1. Motivation
Engineering design is an inherently iterative process where designers are constantly battling the need to ensure high quality designs are realized in as short a time as possible. The number and length of iterations can be reduced if designers are able to predict failures in the early stages of the design process. In today’s world of big data and artificial intelligence, determining trends from historical accounts has become more feasible.
A company can learn from its previous mistakes in many ways. The most popular mechanism for this to occur is through institutional (sometimes implicit) knowledge of long-tenured employees. Another mechanism for companies to keep sight of previous errors is by analyzing their previous product recalls (that is, defects related to performance and/or safety non-compliance resulting in manufacturers replacing/reworking defective components). Specific to automotive design, the National Highway Traffic Safety Administration requires “manufacturers file a defect and noncompliance report as well as quarterly recall status reports, in compliance with Federal Regulation 49 (the National Traffic and Motor Safety Act) Part 573” [https://www.nhtsa.gov/nhtsa-datasets-and-apis]. The NHTSA publishes said recall data for open access to the public.
Given the pressure on automotive companies to hasten new product development cycles while maintaining high product quality, and in lieu of the abundant product recall made publicly available by the NHTSA, there is an opportunity to learn from previous errors committed by a multitude of automotive original equipment manufacturers. A systematic method of enumerating and analyzing failures is known as Failure Modes and Effects Analysis.
2. Failure Modes and Effects Analysis
Failure Modes and Effects Analysis (FMEA) is a tool widely used by engineers (Reference StamatisStamatis, 2003) to:
-
1. Identify how a system/product/process might fail (failure mode)
-
2. Analyze the reason that the failure occurs (failure cause)
-
3. Predict the impacts of the failure (failure effects)
The recent case of the Takata airbag recall (Segal, 2019) can be viewed from the lens of FMEA which allows for a better understanding of the usefulness of FMEA as a tool. In this case, the failure was that the airbag inflator (a metal device that produces gas causing the airbag to inflate) exploded during a car crash. This makes “explosion” the failure mode. This was found to be caused by use of an inappropriate chemical that resulted in an explosive chemical reaction when exposed to heat for certain periods of time (the failure cause). The failure effect is that metal shards flew towards the passenger during airbag deployment which, in some cases, resulted in loss of life. Unfortunately, this failure was not predicted during design and only observed after the production and sale of millions of cars. As a result of this failure, 67 million airbags have been recalled and 26 deaths have been reported (ConsumerReports.org, 2024).
There are various types of FMEAs. Those performed on products are referred to as Design FMEAs. In this case individual components or specific subsystems are the subject of the analysis. An analysis of the failure modes of movement of a product through its supply chain (including its production process) is referred to as Process FMEA. A third category of FMEAs are those performed with the subject of analysis is the product and its interactions with all internal and external entities – System FMEA. The focus of the research presented in this paper is Design FMEAs.

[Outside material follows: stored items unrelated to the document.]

(** * muzz: muzzle-energy calculator (src/muzz.c)

    A shallow embedding of [muzz.c] and the properties of its
    command-line parser, formula engine and presenter.

    - C [double] is IEEE-754 binary64: Rocq's primitive [float], whose
      operations are the kernel's binary64 operations (round to nearest,
      ties to even).  Every operation is rounded to double, as where
      FLT_EVAL_METHOD is 0 (x86-64, AArch64).
    - C [int] values that the program stores ([options[]], [valueWanted],
      [argc]) are [Z]; none of them leaves the range of [int].
    - The [int options[TOTAL_OPTIONS]] array is a [list Z] read and written
      by index.
    - The global [double K] and the two output streams form the [world]
      that every procedure threads through.
    - [getopt], [atof], [round] and the [%f] conversion of [printf] belong
      to the C library; they are modelled after ISO C / POSIX. *)

From Stdlib Require Import ZArith List String Ascii Bool Lia.
From Stdlib Require Import Floats.
From Stdlib Require Import DecimalString.
From Stdlib Require Import Reals Lra.
Import ListNotations.

Local Open Scope string_scope.
Local Open Scope Z_scope.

FMEA provides a systematic method for engineers to determine weaknesses in a design (see Table 1 for an example). This tool has the power to reduce product design costs and time-to-market, thus increasing a company’s competitive edge(Reference StamatisStamatis, 2003). More importantly, when FMEA is used during the design of new products, it can alert designers to safety issues and provide the opportunity to prevent critical accidents.
Table 1. Example failure modes and effects analysis

2.1. Computing RPN
FMEAs allow for objective decision-making by requiring the quantification of the frequency of failure mode occurrence (O), severity of the failure effects (S), and the detectability of the failure mode before it occurs (D). These values (O, S, and D) are typically assigned based on numeric scales (see Tables 2, 3 and 4 for an example) developed by the team performing the FMEA. Once assigned, a Risk Priority Number (RPN) for each failure mode-failure effect instance is computed by multiplying O, S, and D values.

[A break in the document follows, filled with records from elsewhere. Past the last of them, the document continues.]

(** X1: a build that selects both [GOARCH_amd64] and [GOARCH_386] is
    stopped by the header, with a redefinition error: neither [get_tls] is
    chosen in silence. *)
Theorem both_x86_tags_rejected (D : list string) :
  Cpp.predefined D "GOARCH_amd64" = true ->
  Cpp.predefined D "GOARCH_386" = true ->
  exists name, Cpp.preprocess D go_tls_h = Cpp.Err (Cpp.Redefinition name)
               /\ (name = "LR" \/ name = "get_tls" \/ name = "g").
Proof.
  intros Hamd H386. rewrite preprocess_cases, Hamd, H386.
  destruct (Cpp.predefined D "GOARCH_arm"), (Cpp.predefined D "LR"),
    (Cpp.predefined D "get_tls"), (Cpp.predefined D "g"); cbn;
    eexists; (split; [reflexivity|]); auto.
Qed.

Lemma both_x86_tags_rejected_witness :
  exists name,
    Cpp.preprocess ["GOARCH_amd64"; "GOARCH_386"] go_tls_h = Cpp.Err (Cpp.Redefinition name)
    /\ (name = "LR" \/ name = "get_tls" \/ name = "g").
Proof.
  apply (both_x86_tags_rejected ["GOARCH_amd64"; "GOARCH_386"]); reflexivity.
Defined.

(** X2: the header is accepted exactly when [GOARCH_amd64] and [GOARCH_386]
    are not both selected and no selected block defines a name the command
    line has defined: [LR] for arm, [get_tls] and [g] for amd64 and 386. *)
Theorem header_accepted_iff (D : list string) :
  accepted D <->
  Cpp.predefined D "GOARCH_amd64" && Cpp.predefined D "GOARCH_386" = false
  /\ Cpp.predefined D "GOARCH_arm" && Cpp.predefined D "LR" = false
  /\ (Cpp.predefined D "GOARCH_amd64" || Cpp.predefined D "GOARCH_386")
      && (Cpp.predefined D "get_tls" || Cpp.predefined D "g") = false.
Proof.
  unfold accepted. rewrite preprocess_cases.
  destruct (Cpp.predefined D "GOARCH_arm"), (Cpp.predefined D "GOARCH_amd64"),
    (Cpp.predefined D "GOARCH_386"), (Cpp.predefined D "LR"),
    (Cpp.predefined D "get_tls"), (Cpp.predefined D "g");
    unfold header_result; cbn;
    (split;
     [ intros [e He]; first [discriminate He | repeat split; reflexivity]
     | intros (H1 & H2 & H3);
       first [discriminate H1 | discriminate H2 | discriminate H3
             | eexists; reflexivity] ]).
Qed.

(** X3: the macros of an accepted build depend on the three architecture
    symbols alone: two command lines that agree on them get the same
    macros, whatever else they define. *)
Theorem macros_depend_on_arch_symbols_only (D1 D2 : list string) (e1 e2 : Cpp.env) :
  Cpp.preprocess D1 go_tls_h = Cpp.OK e1 ->
  Cpp.preprocess D2 go_tls_h = Cpp.OK e2 ->
  Cpp.predefined D1 "GOARCH_arm" = Cpp.predefined D2 "GOARCH_arm" ->
  Cpp.predefined D1 "GOARCH_amd64" = Cpp.predefined D2 "GOARCH_amd64" ->
  Cpp.predefined D1 "GOARCH_386" = Cpp.predefined D2 "GOARCH_386" ->
  e1 = e2.
Proof.
  intros H1 H2 Harm Hamd H386.
  apply preprocess_OK in H1. apply preprocess_OK in H2.
  destruct H1 as [-> _]. destruct H2 as [-> _].
  rewrite Harm, Hamd, H386. reflexivity.
Qed.

Lemma macros_depend_on_arch_symbols_only_witness :
  env_amd64 = env_amd64.
Proof.
  apply (macros_depend_on_arch_symbols_only
           ["GOARCH_amd64"] ["GOOS_linux"; "GOARCH_amd64"; "GOAMD64_v1"]
           env_amd64 env_amd64); vm_compute; reflexivity.
Defined.




(** X7: the text a call expands to holds no name of a macro of the header,
    so there is nothing in it to expand again. *)
Theorem expansion_is_final (D : list string) (a : arch) (e : Cpp.env) (r : reg)
    (toks : list string) :
  build D a e ->
  Cpp.expand e "get_tls" [[reg_name r]] = Some toks
  \/ Cpp.expand e "g" [[reg_name r]] = Some toks ->
  Forall (fun t => Cpp.lookup t e = None) toks.
Proof.
  intros Hb Hx.
  rewrite (expand_get_tls D a e _ Hb), (expand_g D a e _ Hb) in Hx.
  destruct Hb as [_ Hpp]. apply preprocess_OK in Hpp. destruct Hpp as [-> _].
  destruct Hx as [Hx|Hx]; injection Hx as <-;
    destruct (Cpp.predefined D "GOARCH_arm"), (Cpp.predefined D "GOARCH_amd64"),
      (Cpp.predefined D "GOARCH_386"), a, r;
    repeat constructor.
Qed.

Lemma expansion_is_final_witness :
  Forall (fun t => Cpp.lookup t (header_defs true true false) = None)
         ["MOVQ"; "TLS"; ","; "R14"].
Proof.
  apply (expansion_is_final ["GOARCH_arm"; "GOARCH_amd64"] amd64
           (header_defs true true false) R14).
  - split; vm_compute; reflexivity.
  - left. vm_compute. reflexivity.
Defined.

End Header.

(** ** The header in a larger file *)

Section Inclusion.
Import Asm Machine.

(** One directive at a time, the conditions decided as they come. *)
Ltac rewrite_bools :=
  repeat match goal with
         | H : _ = true |- _ => rewrite H
         | H : _ = false |- _ => rewrite H
         end.

Ltac run_directive :=
  lazymatch goal with
  | |- context [Cpp.run _ (_ :: ?ds) _ _] =>
      let t := fresh "rest" in
      let E := fresh "Erest" in
      remember ds as t eqn:E;
      cbn [Cpp.run]; unfold Cpp.is_defined, Cpp.active;
      cbn [Cpp.lookup forallb app String.eqb Ascii.eqb Bool.eqb andb orb];
      rewrite_bools;
      cbn [andb orb];
      subst t
  end.

(** The outcome of the header, for every set of predefined symbols. *)
Lemma run_cases (pre : string -> bool) :
  Cpp.run pre (map Cpp.parse_line go_tls_h) [] [] =
  header_result (pre "GOARCH_arm") (pre "GOARCH_amd64") (pre "GOARCH_386")
    (pre "LR") (pre "get_tls") (pre "g").
Proof.
  rewrite go_tls_h_directives.
  destruct (pre "GOARCH_arm") eqn:Harm; destruct (pre "GOARCH_amd64") eqn:Hamd;
  destruct (pre "GOARCH_386") eqn:H386;
  destruct (pre "LR") eqn:HLR; destruct (pre "get_tls") eqn:Hg; destruct (pre "g") eqn:Hgg;
  repeat run_directive; reflexivity.
Qed.

Ltac steps_directive :=
  lazymatch goal with
  | |- context [steps _ (_ :: ?ds) _ _] =>
      let t := fresh "rest" in
      let E := fresh "Erest" in
      remember ds as t eqn:E;
      cbn [steps]; unfold Cpp.is_defined, Cpp.active;
      cbn [Cpp.lookup forallb app String.eqb Ascii.eqb Bool.eqb andb orb];
      rewrite_bools;
      cbn [andb orb];
      subst t
  end.

(** The file is 485 bytes, its nineteen lines, and the last is not ended. *)
Lemma go_tls_h_bytes :
  String.length go_tls_h_text = 485%nat
  /\ lines_of go_tls_h_text EmptyString = (go_tls_h, false).
Proof. split; vm_compute; reflexivity. Qed.

(** The header up to its last line: the [#ifdef GOARCH_386] is still open. *)
Lemma steps_front (pre : string -> bool) (conds : list bool) :
  steps pre (map Cpp.parse_line (removelast go_tls_h)) conds []
  = if Cpp.active conds
    then match header_result (pre "GOARCH_arm") (pre "GOARCH_amd64") (pre "GOARCH_386")
                 (pre "LR") (pre "get_tls") (pre "g") with
         | Cpp.OK e => Cpp.OK (pre "GOARCH_386" :: conds, e)
         | Cpp.Err x => Cpp.Err x
         end
    else Cpp.OK (pre "GOARCH_386" :: conds, []).
Proof.
  assert (E : map Cpp.parse_line (removelast go_tls_h)
              = removelast (map Cpp.parse_line go_tls_h)) by (vm_compute; reflexivity).
  rewrite E, go_tls_h_directives. cbn [removelast]. unfold Cpp.active.
  destruct (forallb (fun b => b) conds) eqn:Hact;
  destruct (pre "GOARCH_arm") eqn:Harm; destruct (pre "GOARCH_amd64") eqn:Hamd;
  destruct (pre "GOARCH_386") eqn:H386;
  destruct (pre "LR") eqn:HLR; destruct (pre "get_tls") eqn:Hg; destruct (pre "g") eqn:Hgg;
  repeat steps_directive; reflexivity.
Qed.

Table 2. Example rating scale for severity (adapted from (Reference SiemensSiemens, 2019))

Table 3. Example rating scale for occurrence (adapted from (Reference SiemensSiemens, 2019))

Table 4. Example rating scale for detectability (adapted from (Reference SiemensSiemens, 2019))

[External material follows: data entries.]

(** * bitfocusas/api: the endpoint pipeline of [src/api-server.ts]

    A shallow embedding of the request pipeline that [APIServer.createEndpoint]
    registers (bearer-token pre-handler, request validation, handler call,
    response guard) together with the error classes of [src/validate.ts],
    and the properties of that pipeline.

    Conventions of the embedding.
    - JavaScript strings are [string]s of 8-bit characters; [toLowerCase]
      lowers the letters A-Z only.
    - JavaScript numbers are integers ([Z]); no schema of the fragment
      below does arithmetic on them.
    - An object is an association list in insertion order; reading a
      missing property gives [VUndefined].  Values are finite trees: an
      object that reaches itself through its properties is not one of
      them.
    - [async]/[await] is sequential composition: every [await] of the
      source is on the value produced by the statement itself.
    - The framework (Fastify with its zod type provider) is modelled as
      far as a route of [createEndpoint] uses it: the validation of the
      request by the schemas of the route, the pre-handler hook, the
      route handler, and the serialisation of the reply by the response
      schema registered for its status code.  The plugins that the
      constructor registers (CORS, helmet, rate limit, metrics, Swagger)
      are not modelled: a request is one that they let through. *)

From Stdlib Require Import String Ascii List ZArith Bool Lia Sorted.
From Stdlib Require Import DecimalString.
From Stdlib Require DecimalNat DecimalFacts.
Import ListNotations.
Open Scope string_scope.
Open Scope list_scope.

Set Implicit Arguments.
Set Warnings "-register-all".

(** ** JavaScript values and the string primitives the source calls *)

Inductive value : Type :=
| VUndefined
| VNull
| VBool (b : bool)
| VNum (n : Z)
| VBigInt (n : Z)
| VStr (s : string)
| VArr (items : list value)
| VObj (fields : list (string * value)).

Definition isUndefined (v : value) : bool :=
  match v with VUndefined => true | _ => false end.

(** [!!v] *)
Definition truthy (v : value) : bool :=
  match v with
  | VUndefined | VNull => false
  | VBool b => b
  | VNum n | VBigInt n => negb (Z.eqb n 0)
  | VStr s => negb (String.eqb s "")
  | VArr _ | VObj _ => true
  end.

(** [JSON.stringify(v)] throws a [TypeError] exactly when [v] holds a
    BigInt. *)
Fixpoint hasBigInt (v : value) : bool :=
  match v with
  | VBigInt _ => true
  | VArr items => existsb hasBigInt items
  | VObj fields => existsb (fun kv => hasBigInt (snd kv)) fields
  | _ => false
  end.

(** [obj[key]] *)
Fixpoint getProp (fields : list (string * value)) (key : string) : value :=
  match fields with
  | [] => VUndefined
  | (k, v) :: rest => if String.eqb k key then v else getProp rest key
  end.

(** [key in obj] *)
Definition hasKey (fields : list (string * value)) (key : string) : bool :=
  existsb (String.eqb key) (map fst fields).

(** [!s] for a value of type [string | undefined]: absent or empty. *)
Definition falsy (s : option string) : bool :=
  match s with
  | None => true
  | Some s => String.eqb s ""
  end.

(** [a || b] for an optional string [a] and a string [b]. *)
Definition orElse (a : option string) (b : string) : string :=
  match a with
  | Some s => if String.eqb s "" then b else s
  | None => b
  end.

Definition lowerChar (c : ascii) : ascii :=
  let n := nat_of_ascii c in
  if andb (Nat.leb 65 n) (Nat.leb n 90) then ascii_of_nat (n + 32) else c.

(** [s.toLowerCase()] *)
Fixpoint toLowerCase (s : string) : string :=
  match s with
  | EmptyString => EmptyString
  | String c rest => String (lowerChar c) (toLowerCase rest)
  end.

(** [s.replace(/^\//, '')] *)
Definition replaceLeadingSlash (s : string) : string :=
  match s with
  | String "/"%char rest => rest
  | _ => s
  end.

(** [s.replace(/\//g, '_')] *)
Fixpoint replaceSlashes (s : string) : string :=
  match s with
  | EmptyString => EmptyString
  | String c rest =>
      String (if Ascii.eqb c "/"%char then "_"%char else c) (replaceSlashes rest)
  end.

(** [s.split(sep)] for a one-character separator. *)
Fixpoint split (sep : ascii) (s : string) : list string :=
  match s with
  | EmptyString => [EmptyString]
  | String c rest =>
      if Ascii.eqb c sep then EmptyString :: split sep rest
      else match split sep rest with
           | seg :: segs => String c seg :: segs
           | [] => [String c EmptyString]
           end
  end.

(** [parts.join(sep)] *)
Definition join (sep : string) (parts : list string) : string :=
  String.concat sep parts.

(** [s.includes(c)] for a character [c] *)
Definition hasChar (c : ascii) (s : string) : bool :=
  existsb (Ascii.eqb c) (list_ascii_of_string s).

(** ** [generateOperationId] (api-server.ts, lines 31-36) *)

Definition generateOperationId (url method : string) : string :=
  let cleanUrl := toLowerCase (replaceLeadingSlash url) in
  let pathPart := replaceSlashes cleanUrl in
  let methodPart := toLowerCase method in
  pathPart ++ "_" ++ methodPart.

(** ** The zod interface used by the source

    [api-server.ts] uses three things of a zod schema: [safeParse],
    the test [schema instanceof z.ZodObject] and [schema.strict()].  The
    pipeline is written against this interface; a fragment of the library
    (objects, primitives, optional, default, transform) is given below as
    an instance.  [safeParse] is taken as a function that returns a
    result, as it is for a schema whose transforms and refinements
    return: a transform that throws is outside the interface. *)

Record ZodIssue : Type := mkIssue {
  issue_code : string;
  issue_path : list string;
  issue_message : string
}.

Inductive SafeParseReturn : Type :=
| SafeParseSuccess (data : value)
| SafeParseError (errors : list ZodIssue).

Class ZodTypeAny (Schema : Type) : Type := {
  safeParse : Schema -> value -> SafeParseReturn;
  instanceofZodObject : Schema -> bool;
  strict : Schema -> Schema
}.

Upon a thorough enumeration of all failure modes and effects, the list can be sorted in multiple ways. This includes a simple descending-order sort based on RPN to focus on those failure modes and effects that have the highest RPNs first. A critical disadvantage of this method is that high criticality failure effects may be pushed down the list if they have lower occurrence and detectability scores compared to failure effects that may not be critical at all but occur frequently or may not be easily detected.
2.2. Challenges with FMEA
While FMEAs result in quantified assessments of failure modes and their effects, the process of performing an FMEA can be subjective. The scales used to categorize Occurrence, Severity, and Detectability can lead to disagreement amongst raters unless the scales’ definitions are quantified thoroughly.
Another challenge associated with FMEAs relates to the efforts and person-hours expended in performing them. A team of members that represent all stakeholder departments must first be assembled. Objectives for performing the FMEA must be communicated and well-understood. Scales developed for the FMEA must be discussed to minimize any misinterpretations. And most importantly, team members will be kept away from performing other value-added work during the time that they are involved with the FMEA task. These challenges are inherent to FMEAs and have been the motivation for other research efforts. These will be reviewed and critiqued next. The next section provides an overview of data made available from NHTSA. This is followed by the process employed to extract FMEA information from NHTSA recall data and is followed by sample FMEAs performed with NHTSA information supplementing the process. The last section discusses conclusions and future work.
3. Prior work
Wu and colleagues (Reference Wu, Liu and NieWu et al., 2021) presented a thorough literature of FMEA in the context of the manufacturing industry. A key finding is that computational approaches must be taken to provide decision support for complex tasks and tedious work as they relate to FMEAs. They also recognize that much of the prior work on FMEAs relates to the quantification of RPNs and focusses highly on theoretical concepts as opposed to industrial needs/standards. They recommend that automated recognition of FMEA components (such as root cause, failure mode identification, and so on) should be the focus of future research to improve application efficiency of FMEAs.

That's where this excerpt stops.